EMS Data – 5 Things You Never Thought You’d Hear A Fed Say

ESO Staff


What’s the view on EMS data from inside the federal government? At ESO’s Wave 2018 conference, Noah Smith, former federal bureaucrat overseeing the National EMS Information System (NEMSIS), now serving as the state health IT coordinator for Washington, D.C., shared the following insights from his tenure as a fed.  

Data (alone) is never the goal. “We get sort of lost in the daily minutiae of NEMSIS data elements and making sure that our providers are completing reports on time,” Smith said. “Challenge the assumptions you make every day and start thinking not only the ‘what’ and the ‘how’ of what you do, but the ‘why.’” That might include quality measurement and improvement strategies, contributing to population health analytics, and creating a system of integrated care connected through information. 

 NEMSIS forgot about its “why.” “If NEMSIS was a business, we’d be bankrupt, because we were losing our customers and we weren’t listening to our customers,” Smith said. To get things back on track, starting in about 2015, NEMSIS representatives went on a “listening tour,” meeting with EMS providers, administrators, states, and researchers. They learned that NEMSIS, having become bureaucratically complex and expensive to fulfill, and offering little in the way of apparent benefits, was widely seen as having moved away from its primary mission of helping EMS systems thrive. Those findings came out in a report titled Beyond EMS Data Collection: Envisioning an Information-Driven Future for EMS. But there’s hope, Smith said, and the message from Washington is “We hear you, we’re learning, and we’re trying to get better.” 

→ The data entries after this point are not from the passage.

(** X8. When the validator key cannot be constructed, whatever was given
    for it, the scan throws the exception of the constructor and has done
    nothing: no call, no line. *)
Theorem scan_with_unreadable_key_makes_no_call :
  forall (connection : option Connection)
         (validatorPublicKey : PublicKeyInitData) (e : Error)
         (net : Network) (h : list Event),
    newPublicKey validatorPublicKey = inl e ->
    run net (getDelegatorsByValidator connection validatorPublicKey) h
    = ([], inl e).
Proof.
  intros connection vk e net h Hkey.
  unfold getDelegatorsByValidator. cbn.
  rewrite STAKE_PROGRAM_ID_decoded. cbn. rewrite Hkey. reflexivity.
Qed.

Lemma scan_with_unreadable_key_makes_no_call_run :
  run (Fixture.devnet [] Fixture.accounts)
    (getDelegatorsByValidator None (js_string "Vote1")) []
  = ([], inl (JsError "Invalid public key input")).
Proof.
  apply scan_with_unreadable_key_makes_no_call.
  vm_compute. reflexivity.
Defined.

(** X9. The scan only reads: whatever key it is given and whatever the
    network answers, it makes at most one call, the account query on the
    stake program with the two filters for the key constructed; it
    submits no transaction and generates no key pair. *)
Theorem scan_only_reads :
  forall (connection : option Connection)
         (validatorPublicKey : PublicKeyInitData)
         (net : Network) (h : list Event),
    let t :=
      fst (run net (getDelegatorsByValidator connection validatorPublicKey) h)
    in
    (calls t = []
     \/ exists VOTE_PUB_KEY,
         newPublicKey validatorPublicKey = inr VOTE_PUB_KEY
         /\ calls t
            = [conn_getProgramAccounts (or_default connection)
                 STAKE_PROGRAM_ID [dataSize 200; memcmp 124 VOTE_PUB_KEY]])
    /\ submitted t = []
    /\ generated t = [].
Proof.
  intros connection vk net h t. subst t.
  unfold getDelegatorsByValidator. cbn.
  rewrite STAKE_PROGRAM_ID_decoded. cbn.
  destruct (newPublicKey vk) as [e | pk]; cbn.
  - auto.
  - destruct (net h _) as [e | [| first others]]; cbn; eauto 6.
Qed.

(** ** The combined flow of index.js *)

Lemma newPublicKey_of_key (pk : PublicKey) :
  newPublicKey (js_PublicKey pk) = inr pk.
Proof. reflexivity. Qed.

Ltac unfold_flows :=
  unfold index.runMain, index.main, get_validators.runMain,
    get_validators.main, runMain, getValidators, getDelegatorsByValidator;
  unfold_stages.

Ltac exec_accounts :=
  match goal with
  | |- context [match ?accounts with [] => _ | _ :: _ => _ end] =>
      is_var accounts; destruct accounts
  end.

Ltac exec_flow net :=
  rewrite ?STAKE_PROGRAM_ID_decoded; cbn;
  repeat (first [rewrite newPublicKey_of_key | exec_step net | exec_accounts];
          cbn).

Ltac check_scan :=
  repeat match goal with
         | |- _ /\ _ => split
         | |- True => exact I
         | |- exists _, _ => eexists
         | |- _ \/ _ => right; left; reflexivity
         end;
  try reflexivity.

Lemma index_scans_validator_delegated_to net h :
  each_event scans_validator_delegated_to [] (fst (run net index.runMain h)).
Proof.
  unfold_flows. exec_flow net; check_scan.
Qed.

(** X10. In the flow of index.js an account query is made only when the
    transactions of all four stages were confirmed before it; it is made
    on the stake program, and its [memcmp] filter carries the vote key of
    the delegation that this run submitted, which is the validator read
    by [delegateStake], not the set listed first by [getValidators]. *)
Theorem index_scans_the_validator_delegated_to :
  forall (net : Network) (h : list Event) pre c programId filters r post,
    fst (run net index.runMain h)
    = (pre ++ ECall (conn_getProgramAccounts c programId filters) r
           :: post)%list ->
    programId = STAKE_PROGRAM_ID
    /\ confirmations pre
       = [(Create, true); (Delegate, true); (Deactivate, true);
          (Withdraw, true)]
    /\ exists p signers,
        In (StakeProgram_delegate p, signers) (submitted pre)
        /\ filters = [dataSize 200; memcmp 124 (d_votePubkey p)].
Proof.
  intros net h pre c programId filters r post Ht.
  pose proof (index_scans_validator_delegated_to net h) as Hall.
  rewrite Ht in Hall. apply each_event_at in Hall.
  unfold scans_validator_delegated_to in Hall.
  rewrite app_nil_r, rev_involutive in Hall. exact Hall.
Qed.

Lemma index_scans_the_validator_delegated_to_run :
  let t := fst (run Scenario.changing_validators index.runMain []) in
  STAKE_PROGRAM_ID = STAKE_PROGRAM_ID
  /\ confirmations (firstn 28 t)
     = [(Create, true); (Delegate, true); (Deactivate, true);
        (Withdraw, true)]
  /\ exists p signers,
      In (StakeProgram_delegate p, signers) (submitted (firstn 28 t))
      /\ [dataSize 200; memcmp 124 Fixture.vote_key]
         = [dataSize 200; memcmp 124 (d_votePubkey p)].
Proof.
  intros t.
  apply (@index_scans_the_validator_delegated_to
           Scenario.changing_validators [] (firstn 28 t)
           establishConnection STAKE_PROGRAM_ID
           [dataSize 200; memcmp 124 Fixture.vote_key]
           (inr [Fixture.stake_record 200 Fixture.vote_key])
           (skipn 29 t)).
  vm_compute. reflexivity.
Defined.

(** X11. Every call of a run of [withdrawStake] is made on the connection
    it was given, or on the default one when it was given none; every
    call of the flow of index.js is made on the one connection to devnet
    at commitment "processed". *)
Theorem every_call_is_made_on_the_connection_given :
  forall (connection : option Connection) (net : Network) (h : list Event),
    (forall c,
        In c (connections (fst (run net (withdrawStake connection) h))) ->
        c = or_default connection)
    /\ (forall c,
           In c (connections (fst (run net index.runMain h))) ->
           c = {| cluster := "devnet"; commitment := "processed" |}).
Proof.
  intros connection net h. split; intros c.
  - unfold_stages. exec net; intros Hin.
    all: repeat (destruct Hin as [Hin | Hin]; [now symmetry |]).
    all: contradiction.
  - unfold_flows. exec_flow net; intros Hin.
    all: repeat (destruct Hin as [Hin | Hin]; [now symmetry |]).
    all: contradiction.
Qed.

Lemma every_call_is_made_on_the_connection_given_run :
  let net := Fixture.devnet [Fixture.validator] [] in
  let given := {| cluster := "testnet"; commitment := "finalized" |} in
  given = or_default (Some given)
  /\ establishConnection
     = {| cluster := "devnet"; commitment := "processed" |}.
Proof.
  intros net given.
  destruct (every_call_is_made_on_the_connection_given (Some given) net [])
    as (Hlifecycle & Hindex).
  split.
  - apply Hlifecycle. vm_compute. left. reflexivity.
  - apply Hindex. vm_compute. left. reflexivity.
Defined.

(** ** How the lifecycle fails *)

(** X12. [withdrawStake] throws in three ways only.  Either the last
    thing it did is a call that was rejected, and it throws that
    rejection; or the last thing it did is the read of the validator set
    in [delegateStake], fulfilled, and it throws because that set has no
    current validator or because the vote key of the first one is not the
    text of a public key. *)
Theorem withdrawStake_throws_a_rejection_or_at_the_validator :
  forall (connection : option Connection) (net : Network) (h : list Event)
         (e : Error),
    let out := run net (withdrawStake connection) h in
    snd out = inl e ->
    (exists c, final (fst out) = Some (ECall c (inl e)))
    \/ (exists validators,
           final (fst out)
           = Some (ECall (conn_getVoteAccounts (or_default connection))
                     (inr validators))
           /\ (first_votePubkey (current validators) = inl e
               \/ exists votePubkey,
                   first_votePubkey (current validators) = inr votePubkey
                   /\ newPublicKey (js_string votePubkey) = inl e)).
Proof.
  intros connection net h e out. subst out. unfold_stages.
  exec net; intros Hthrown; try discriminate.
  all: injection Hthrown as <-.
  all: first
         [ match goal with
           | |- (exists c, Some (ECall ?c0 _) = _) \/ _ =>
               left; exists c0; reflexivity
           end
         | right; eexists; split; [reflexivity |];
           match goal with
           | Hcurrent : current _ = _ |- _ => rewrite Hcurrent
           end;
           cbn; first [left; reflexivity | right; eauto] ].
Qed.

Lemma withdrawStake_throws_a_rejection_or_at_the_validator_run :
  let net := Fixture.rejecting 16 (Fixture.devnet [Fixture.validator] []) in
  let out := run net (withdrawStake None) [] in
  (exists c, final (fst out) = Some (ECall c (inl Fixture.expired)))
  \/ (exists validators,
         final (fst out)
         = Some (ECall (conn_getVoteAccounts (or_default None))
                   (inr validators))
         /\ (first_votePubkey (current validators) = inl Fixture.expired
             \/ exists votePubkey,
                 first_votePubkey (current validators) = inr votePubkey
                 /\ newPublicKey (js_string votePubkey)
                    = inl Fixture.expired)).
Proof.
  intros net out.
  apply (withdrawStake_throws_a_rejection_or_at_the_validator None net []).
  vm_compute. reflexivity.
Defined.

We can turn our information into action (every day). There are countless uses — meaningful ones — for EMS data at the local level, Smith said. Those uses range from EMS provider safety, quality and performance improvement to enhanced billing, predictive analytics, demonstrating value to ACOs, MCOs and hospitals, and defining success without discussing response times.  

Your data is worthless unless you’re sharing it. Smith advocated sharing the data EMS collects every day, from all of its systems, among providers and among organizations. “These conversations should be happening in every single state,” he said. 

Don’t wait for the federal government to catch up to you (it won’t).  Be an early adopter, not a laggard who waits for government to tell you how to do something. “The federal government wasn’t designed to move quickly,” Smith said.  



  • Frank Ferrari: I like the concept of sharing our data daily. I would like to be better able to get through to hospitals that HIPAA rules were designed to ensure portability of that crucial information, not create a lock-down approach. How do you get through to them that we need their data? And is there anything the FED is doing to help with this matter?